[MATERIAL SUPPLIED Boundary: Start]

(** X3. A text with the word "between" (in any letter case, as a whole
    word) is posted by [handleQuery] as the trimmed text. *)
Theorem handleQuery_keeps_between_requests (query pre post : string) :
  toLowerCase query = pre ++ "between" ++ post ->
  is_word_opt (last_char None pre) = false ->
  is_word_opt (next_char post) = false ->
  App.handleQuery query = Some (Query (trim query)).
Proof.
  intros Hq Hpre Hpost.
  assert (Hlow : toLowerCase (trim query) = trimStart pre ++ "between" ++ trimEnd post).
  { rewrite toLowerCase_trim, Hq. eapply trim_around; reflexivity. }
  apply handleQuery_guarded.
  - apply toLowerCase_nonempty. rewrite Hlow. eapply app_nonempty. reflexivity.
  - unfold App.shortcut_eligible. rewrite Hlow. unfold App.between_re.
    rewrite test_word; try reflexivity.
    + close_guard.
    + destruct (last_char_trimStart pre) as [-> | ->]; [reflexivity | exact Hpre].
    + destruct (next_char_trimEnd post) as [-> | ->]; [reflexivity | exact Hpost].
Qed.

Lemma handleQuery_keeps_between_requests_witness :
  App.handleQuery "Today Between 1 and 3" = Some (Query "Today Between 1 and 3").
Proof.
  apply (handleQuery_keeps_between_requests "Today Between 1 and 3" "today " " 1 and 3");
    reflexivity.
Defined.

(** The tests of the two shortcut phrases succeed only on texts that
    contain the phrase. *)
Lemma thisWeek_test_includes (query : string) :
  test true App.thisWeek_re (toLowerCase (trim query)) = true ->
  includes (toLowerCase (trim query)) "this week" = true.
Proof.
  apply test_word_includes; [apply toLowerCase_idem | reflexivity].
Qed.

Lemma today_test_includes (query : string) :
  test true App.today_re (toLowerCase (trim query)) = true ->
  includes (toLowerCase (trim query)) "today" = true.
Proof.
  apply test_word_includes; [apply toLowerCase_idem | reflexivity].
Qed.
(** The spreading loop deals member [t] to cluster [t mod k]. *)
Lemma spreadCluster_dealt (k : nat) (lastCluster : list string) :
  (1 <= k)%nat ->
  forall (clusters : list (list string)) (t : nat),
    length clusters = k ->
    spreadCluster k clusters (t mod k)%nat lastCluster
    = Returns (imap (fun i c => c ++ dealt k i t lastCluster) clusters).
Proof.
  intros Hk. induction lastCluster as [|x rest IH]; intros clusters t Hlen.
  - simpl. now rewrite imap_app_nil.
  - cbn [spreadCluster].
    assert (Hlt : (t mod k < length clusters)%nat)
      by (rewrite Hlen; apply Nat.mod_upper_bound; lia).
    destruct (lookup_lt_is_Some_2 clusters _ Hlt) as [c Hc].
    rewrite (index_lookup _ _ c Hc). cbn [obind].
    replace ((t mod k + 1) mod k)%nat with (S t mod k)%nat
      by (rewrite <- Nat.add_1_r; symmetry; apply Nat.Div0.add_mod_idemp_l).
    rewrite IH by (now rewrite length_insert).
    now rewrite (imap_dealt_step k t x rest c clusters Hc).
Qed.

(** *** The reference partition loses and invents nothing *)

Lemma elem_of_concat {A : Type} (x : A) (ls : list (list A)) :
  x ∈ concat ls <-> exists l, l ∈ ls /\ x ∈ l.
Proof.
  rewrite list_elem_of_In, in_concat.
  split; intros (l & H1 & H2); exists l; rewrite ?list_elem_of_In in *; auto.
Qed.
(** * Style-and-layout resolution of the spreadsheet viewer

    A shallow embedding of the Excel viewer script (the file that parses
    the Open XML parts itself): the style tables, the colour resolver,
    the style cascade, the number formatter, the column-width formula,
    freeze panes, the merged-border aggregation, the text-overflow span
    and the row/column bounds of the rendered grid; then cell names and
    hyperlinks, the theme part and colour elements, the merged ranges
    cell by cell, the content and the borders of a cell, and the table
    as [renderSheet] fills it, with the exceptions a cell can raise.

    Conventions of the embedding.
    - A JavaScript Number that holds a measurement or a cell value is a
      binary64 float ([PrimFloat.float]); its arithmetic is the kernel's
      IEEE-754 arithmetic.  A Number that is the result of [parseInt]
      (row and column numbers, style indices, format ids) is an
      [option Z]: [None] is NaN, [Some z] the integer.  Below 2^53 in
      magnitude binary64 is exact on integers; where a counter or a
      printed number depends on that, the statement has the bound as a
      hypothesis ([Ref.safeInteger]).
    - [getAttribute] returns [option string]: [None] is JavaScript's
      [null].  A string is the byte string of its UTF-8 encoding.  The
      characters the code tells apart are ASCII (digits, capitals, the
      sign, the characters [escapeHtml] replaces), except white space:
      [parseInt], [parseFloat] and the URL pattern of
      [buildHyperlinkHtml] tell the white-space characters beyond ASCII
      by their encodings.
    - The module-level tables of the script ([themeColors], [fonts],
      [cellXfs], [numFmts], [currentMaxCol], ...) are passed explicitly.
    - What the browser supplies (canvas text measurement, the local time
      zone, the CSS parser behind [td.style]) is a field of [Host]. *)

From Stdlib Require Import ZArith QArith Qround Qabs Floats List String Ascii Bool Lia.
From stdpp Require Import gmap strings list fin_maps.
Import ListNotations.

[MATERIAL SUPPLIED Boundary: End]

### WHAT THIS TASK INVOLVES
Copy exactly, with no other lines, the stretch of the material that begins at the line containing "- The module-level" and ends at its last line.

### YOUR RESPONSE
    - The module-level tables of the script ([themeColors], [fonts],
      [cellXfs], [numFmts], [currentMaxCol], ...) are passed explicitly.
    - What the browser supplies (canvas text measurement, the local time
      zone, the CSS parser behind [td.style]) is a field of [Host]. *)

From Stdlib Require Import ZArith QArith Qround Qabs Floats List String Ascii Bool Lia.
From stdpp Require Import gmap strings list fin_maps.
Import ListNotations.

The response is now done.